Cinnamyl anthranilate is a synthetic food flavouring and fragrance agent, formerly used at very low levels. There is currently some concern over the potential risk to man from its use, since it has been found to cause liver tumours in mice, following the administration of very large doses. This paper reports studies of its disposition and hepatic effects in B6C3F1 mice in relation to dose. Following a single oral dose of 500 mg cinnamyl anthranilate/kg body weight to B6C3F1 mice peak plasma levels of unchanged compound were reached in 30 min, and were higher in males than in females. Unchanged cinnamyl anthranilate in the urine accounted for 0.3-0.4% of the dose.
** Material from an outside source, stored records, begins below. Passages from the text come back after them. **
(** C15: A command is run at most once, in the directory of the caller's workspace, and only
    when no default pattern and no configured pattern that compiles occurs in its lower-cased
    text, it has no [../] in it, and every word of it that begins with a slash is the
    workspace or a path below it; a word is what stands between blanks, tabs and the signs
    for pipes, redirections and sequences, so that a path after a quote or an equals sign is
    no such word and is not looked at.  Without a configured workspace the last two are not
    asked.  A command that is not run is answered with an error, and at most the directory of
    the workspace is made.  What is returned of the outputs is bounded. *)
Theorem exec_spec d ctx args w w' r (ws := UserWorkspaceDir (xd_WorkspaceDir d) (tc_tenant ctx) (tc_user ctx)) :
  (∀ wd, pf_Getwd pf = Some wd → IsAbs wd = true) →
  exec compile pf environ mkdirAll run_process d ctx args w = (w', r) →
  (w' = w ∨ w' = (mkdirAll ws w).1) ∧ is_ok r = false
  ∨ may_run d ws args ∧ ∃ w1 out,
      mkdirAll ws w = (w1, None) ∧ run_process (exec_process pf environ d ws args) w1 = (w', out)
      ∧ pr_dir (exec_process pf environ d ws args) = ws
      ∧ match out, r with
        | Ok (_, _, code), Ok x => xr_ExitCode x = code ∧ (str_len (xr_Stdout x) ≤ maxOutputLen + 16)%nat
                                  ∧ (str_len (xr_Stderr x) ≤ maxOutputLen + 16)%nat
        | Err e, Err e' => e' = ExecFailed e
        | _, _ => False
        end.
Proof.
  intros Hwd. assert (∀ s, (str_len (Truncate s maxOutputLen) ≤ maxOutputLen + 16)%nat) as Hlen.
  { intros s. unfold Truncate, str_len. generalize maxOutputLen. intros n. destruct (Nat.leb_spec (length (s2l s)) n); [lia|].
    destruct (cut_rune_prefix 4 (n - 1) (take n (s2l s))) as (m & -> & _). rewrite !s2l_app, !length_app, s2l_l2s, !length_take. cbn. lia. }
  unfold exec. fold ws. destruct (ValidateCommand _ _ _) as [e|] eqn:Hv; [intros [= <- <-]; left; split; [by left|done]|].
  destruct (mkdirAll ws w) as [w1 [e|]] eqn:Hm; [intros [= <- <-]; left; split; [by right|done]|].
  destruct (ValidateWorkspaceCommand _ _ _) as [e|] eqn:Hw; [intros [= <- <-]; left; split; [by right|done]|].
  destruct (run_process _ w1) as [w2 out] eqn:Hr. intros Heq. right. split; [by apply guards_passed|]. exists w1, out.
  destruct out as [[[out err] code]|e]; injection Heq as <- <-; (split; [done|]; split; [done|]; split; [done|]); [|done].
  split; [done|]. split; apply Hlen.
Qed.
End exec_properties.

(** ** Witnesses *)

(** A world that records the processes that were run. *)
Definition w_run_process (p : process) (w : list process) : list process * result goerror (string * string * Z) :=
  (w ++ [p], Ok ("out", "", 0)).
Definition w_mkdir (p : string) (w : list process) : list process * option goerror := (w, None).
Definition w_platform : platform :=
  {| pf_GOOS := "linux"; pf_LookPath := λ n, if bool_decide (n = "docker") then Some "/usr/bin/docker" else None;
     pf_Exists := λ _, false; pf_Executable := None; pf_Getwd := Some "/" |}.
Definition w_container : SandboxOpts :=
  {| so_Level := SandboxContainer; so_HelperBinary := ""; so_ContainerImage := ""; so_ContainerRuntime := "runsc";
     so_ContainerBinary := ""; so_ContainerMemMB := 0; so_ContainerCPUs := ""; so_ContainerPids := 0; so_ContainerNetwork := "";
     so_ContainerTmpMB := 0; so_ContainerDiskMB := 0; so_ContainerWorkspaceRoot := "/data/abot/workspace"; so_GVisorBinary := ""; so_GVisorNetwork := false |}.
Definition w_exec_deps : exec_deps :=
  {| xd_WorkspaceDir := "/app/workspace"; xd_DenyPatterns := []; xd_ExecLimits := None; xd_SandboxOpts := Some w_container |}.
Definition w_exec (cmd : string) : list process * result exec_error exec_result :=
  exec (H := bytewise_case) (λ _, None) w_platform ["PATH=/bin"] w_mkdir w_run_process w_exec_deps
    {| tc_tenant := "t1"; tc_user := "u1" |} {| xa_Command := cmd; xa_Timeout := 0 |} [].

Lemma w_getwd_abs wd : pf_Getwd w_platform = Some wd → IsAbs wd = true.
Proof. by intros [= <-]. Qed.

Lemma exec_spec_witness :
  length (w_exec "make test").1 = 1%nat ∧ (w_exec "cat /etc/passwd").1 = [] ∧ is_ok (w_exec "make test").2 = true.
Proof.
  assert (is_ok (w_exec "make test").2 = true) as Hok by (vm_compute; reflexivity).
  destruct (exec_spec (H := bytewise_case) (λ _, None) w_platform ["PATH=/bin"] w_mkdir w_run_process w_exec_deps
    {| tc_tenant := "t1"; tc_user := "u1" |} {| xa_Command := "make test"; xa_Timeout := 0 |} [] _ _
    w_getwd_abs (surjective_pairing (w_exec "make test"))) as [[_ Hbad]|(_ & w1 & out & Hm & Hr & _)].
  - rewrite Hok in Hbad. discriminate Hbad.
  - injection Hm as <-. split; [|split; [vm_compute; reflexivity|exact Hok]].
    apply (f_equal fst) in Hr. cbn [w_run_process fst] in Hr. rewrite <- Hr. reflexivity.
Defined.

(** A path in quotes is no word that begins with a slash, and the command is run. *)
Lemma quoted_path_runs : length (w_exec "cat '/etc/passwd'").1 = 1%nat ∧ is_ok (w_exec "cat '/etc/passwd'").2 = true.
Proof. by vm_compute. Qed.

(** The translation of a workspace into the host's, as its comment has it; the directory is
    looked for anywhere in the path, and a longer name is cut. *)
Lemma host_workspace_examples :
  resolveHostWorkspace "/app/workspace/t1/u1" "/data/abot/workspace" = "/data/abot/workspace/t1/u1"%string
  ∧ resolveHostWorkspace "/home/workspaces/t1/u1" "/data/ws" = "/data/ws/s/t1/u1"%string.
Proof. vm_compute. done. Qed.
Anthranilic acid (c. 17%) and hippuric acid (35%; the major metabolite of cinnamyl alcohol) were present in the urine, and recoveries of both were higher in females. Groups of male and female B6C3F1 mice were given 0, 10, 100, 1000, 5000, 15,000 and 30,000 ppm cinnamyl anthranilate in the diet. After 4 days, the diet was removed and urine collected for 24 hr. This contained cinnamyl anthranilate (more in males) hippuric and anthranilic acids (more in females) in concentrations that increased with dose. Other animals were given these diets for 19 days and then killed. Relative liver weight and hepatic microsomal cytochrome P-450 increased with increasing dose above 1000 ppm cinnamyl anthranilate, more markedly in males than in females although the maximum response (roughly twofold) was very similar in the two sexes. SDS-PAGE examination of the microsomes revealed the induction of a cytochrome P-450 isozyme of 53.1 kDa, but the aniline hydroxylase and p-nitroanisole O-demethylase activities of the 9000 g supernatant of liver were not induced. The data are discussed in terms of their significance for the human safety evaluation of cinnamyl anthranilate. It is important to note that liver hypertrophy, microsomal enzyme induction and the excretion of unchanged cinnamyl anthranilate all have the same dose-threshold for their appearance. This suggests that the hepatic effects of cinnamyl anthranilate may be mediated by unhydrolysed cinnamyl anthranilate, which is present only at very high doses due to the saturation of its hydrolysis.